Jewelers bleach these stones for purification and then impregnate them with polymer to intensify the translucent properties. These jade pieces look more polished than the Type A variations but they have less durability and may become brittle over time.

Type C

Type C refers to treated jade, which is the lowest grade among all real jade types available in the market. 

These stones are not only bleached, but also dyed extensively to enhance transparency. 

The color dye used for the type C manufacturing will fade with time and with extreme exposure to light and heat.

Famous Jade Jewelry

Barbara Hutton’s Jadeite Bangle

The Barbara Hutton’s Jadeite bangle was auctioned and sold for $7M HKD in 1988. 

It’s a finely carved jadeite bangle in a twisted ribbon design. Barbra inherited her fortune from her grandfather Frank Winfield Woolworth, founder of the successful Woolworth department stores. She was an avid collector of jadeite and after her death, Hutton left behind a fine collection of jadeite jewellery.  

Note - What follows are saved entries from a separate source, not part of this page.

(* ===== verification/Prelude.v ===== *)
(** * The Go port of the QNX 6.5 ARMv7 toolchain: verification

    The repository holds cross toolchains for QNX 6.5 on ARMv7 (C and C++, Rust, Go).
    Its own program logic in Go is the [qnx/arm] port of the Go toolchain under
    src/go/src; the rest is upstream Go, build recipes and binaries.  This development
    models the parts of the port that decide something, from the files named below, and
    the portable code they cannot be understood without.  File names are relative to
    src/go/src.

    ** The parts and how they interact

    QNX has no system calls for Go to make: everything goes through C functions.
    - Prelude.v (this file): machine words and bits, lists, the state-and-panic monad
      [GoM], notation and automation.
    - Libc.v: the bridge (runtime/sys_qnx_arm.s, asmsysvicall6).  The C library is the
      class [Libc] over a world [W]; a call is [libc_call], errno a cell of the world.
      Every theorem above it is about any such library; the hypotheses are [LibcErrno]
      (errno reads back as set) and, where a theorem names them, documented facts on one
      call.
    - RuntimeOS.v: runtime/os_qnx.go: semaphores, clocks,
      memory, random data, thread creation, signal masks.
    - MemQnx.v: runtime/mem_bsd.go and mem.go, the address space and the states of its
      regions, on mmap and munmap of RuntimeOS.v.
    - Netpoll.v: runtime/netpoll.go.  [pollDesc] is the struct; code that runs under
      pd.lock is a computation on it; the platform's half is the class [Poller] with its
      laws.  NetpollQnx.v: runtime/netpoll_qnx.go, the instance, and its laws proved.
      NetpollSema.v: the lock-free semaphore words rg and wg as a step relation.
      Notes.v: runtime/lock_sema.go, one-time notifications, as a step relation.
      SpinLock.v: runtime/lock_spinbit.go, the runtime's mutex, with its state word and the
      stack of sleeping Ms.
    - Syscall.v, SyscallSock.v, SyscallProc.v: package syscall (syscall_qnx.go,
      syscall_qnx2.go, syscall_qnx3.go, syscall_qnx_arm.go, exec_qnx.go, exec_unix.go,
      forkpipe.go).
    - Cmsg.v: control messages (syscall/sockcmsg_unix.go) and the marking of received
      descriptors (net/unixsock_readmsg_cloexec.go).
    - AtQnx.v: internal/syscall/unix/at_qnx.go and os.RemoveAll on it.  Dirent.v:
      syscall/dirent.go, os/dir_unix.go, file modes.  ExecPath.v: os/executable_path.go,
      the search for the running program's file.
    - NetIface.v: net/interface_qnx.go and what net/interface.go makes of it, reading the
      list getifaddrs leaves in C memory.
    - FdMutex.v: internal/poll/fd_mutex.go, the 64-bit word and the goroutines around it.
      FdProg.v and FdIO.v: every operation of internal/poll's FD as a program of atomic
      actions (the free monad [prog]).  FdLogic.v: what a goroutine holds and may do (the
      class [Ghost] and its instance).  FdSystem.v: any number of goroutines, the timers,
      the poller and the kernel as one step relation on [system], and its executable
      counterpart [execs].  FdInv.v and FdSafe.v: the invariant.  FdLive.v: the theorems.
      FdTrace.v: what one operation returns, from the answers it got.
    - ArmIsa.v: the ARM instructions the linker writes (decoding and the effect of
      branches, data processing and loads, from the architecture, not from the source).
      Loader.v: the symbols and relocations of cmd/link/internal/loader the back end
      works on.  LinkArm.v: cmd/link/internal/arm/asm.go and the parts of
      cmd/link/internal/ld it is called from.  LinkArmCall.v (branches and immediates),
      LinkArmTramp.v (trampolines), LinkArmPlt.v (the pass over dynamic relocations),
      LinkArmStub.v (PLT stubs run on ArmIsa), LinkArmExt.v (external linking, the module
      initialiser), LinkArmWf.v (well-formedness of symbols).

    Data is as in the code: a w-bit integer is a [Z] with its wrap-around written out
    ([wrapu], [wraps] and their abbreviations), a byte string a list of bytes as [Z], a
    Go struct a [Record], a Go error an [option] of an errno or an inductive type.  A
    panic or throw is a value ([Throw], [OPanic], a fault of [system]), never undefined.

    ** What the theorems show

    The properties, in order, with their names, are in PROJECT.json.  By subject:
    - a shared descriptor: [FdLive.FD_safe], [FD_progress] and [FD_quiescent] are about
      every interleaving of every FD operation with the runtime; [FdTrace] states what
      the retry loops hand to the kernel and report;
    - fdMutex: the packed word refines a record ([FdMutex.fdMutex_refines]), mutual
      exclusion and destruction exactly once ([fdMutex_safe]);
    - the poller: timers never throw and always cover a deadline, the summary word says
      what the fields say, no wakeup is lost in the semaphore words, the poll(2) backend
      serves every ready descriptor;
    - memory: the operations implement the abstract states of a region, and reservations
      are aligned (MemQnx.v);
    - the runtime's mutex: mutual exclusion, no lost wakeup, and the word and list fields
      represent the stack of sleepers (SpinLock.v);
    - system calls: exactly which C call each wrapper makes and what it returns on every
      branch, round trips of addresses and control messages, process start as a sequence
      of calls that always gives back what it took;
    - the linker: a call written by the back end reaches the function it names when the
      instructions are run, directly, through a trampoline or through the PLT; the host
      linker and the internal one agree; every pass keeps symbols well formed;
    - errors of the port itself, stated as theorems: RemoveAll, Seek, WaitStatus, the
      arguments of truncate, mkdir and chmod, control messages with half a descriptor,
      unix addresses in a reused structure, interfaces behind one without an index.

    ** Fuel, bounds, hypotheses

    Loops with a bound in the code carry it: [FdMutex.release_fuel] is the width of the
    waiter fields, and the scans of Netpoll, Dirent and the linker recurse on their data
    or are proved to have enough fuel.  A retry loop (EINTR, EAGAIN) of FdIO.v has no
    bound in the code; its fuel is arbitrary, a program that runs out of it is a prefix of
    the real one and the theorems on interleavings hold for every fuel, while FdTrace.v
    proves that fuel beyond the number of retries and the bytes to write is never used
    up.  Deadline sequence numbers are 32 bits: steps that would wrap one ([seq_room]) are
    left out.  Offsets of a write are followed up to the 2^31 of a 32-bit off_t.

    Scheduling and the order of timers are arbitrary everywhere.  What the C library and
    the kernel answer is arbitrary too, except where a theorem names what it takes as
    documented: [KernelLaws] (FdLogic.v: accept and dup give descriptors that were not
    open, the read of a directory does not report EAGAIN), [honest] (FdTrace.v: a call
    transfers no more than it was given), what mmap and munmap do to the address space
    ([AddressSpaceLaws], MemQnx.v), a list as getifaddrs leaves it ([listing] and [IfLib],
    NetIface.v), directory records without a read error ([pending] and [DirStream],
    Dirent.v), stat on a tree that does not change ([FileTree], ExecPath.v), getcwd and an
    end to interrupted calls ([LibcCwd] and [LibcPatience], SyscallProc.v), a poll that
    counts the ready entries (NetpollQnx.v).  In FdLive.v a kernel that reports more than
    it was given is allowed, and the panics that follow are among those that remain.

    The linker's theorems on executed calls are about internal links: LinkArmStub.v has
    .got.plt behind .plt and within 256 MB, LinkArmTramp.v calls of functions that are not
    imported, in links that are not -linkshared; for what lies outside see the findings.

    ** Not modelled

    Upstream Go outside the files above (the compiler, the garbage collector, the
    scheduler); assembly and C; the C library and kernel (parameters); struct marshalling
    into C memory for recvmsg and sendmsg; signal context accessors; ELF section
    layout of cmd/link and reading of object files; os.Root; goroutine preemption within
    one atomic action; the handshake of the two mutexes of netpoll_qnx.go. *)
From Stdlib Require Import ZArith Lia List Bool String.
From stdpp Require Import base list gmap strings numbers tactics option.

The Doubly Fortunate Necklace

The record price for a single piece of jadeite jewelry was set at the November 1997 at Christie’s Hong Kong sale. The Doubly Fortunate necklace has approximately 15 mm jadeite beads, sold for US$9.3 million.

The Hutton- Mdivani Necklace

A noteworthy jadeite necklace from the Barbara Hutton collection, set a new world auction record for any jadeite jewelry at $38M AUD, double the initial estimate.  

The 27 graduated, highly translucent and intensely coloured beads are held together by platinum and 18K yellow gold clasp set with rubies and diamonds. 

The necklace was bought by the Cartier collection at the Sotheby’s auction in Hong Kong.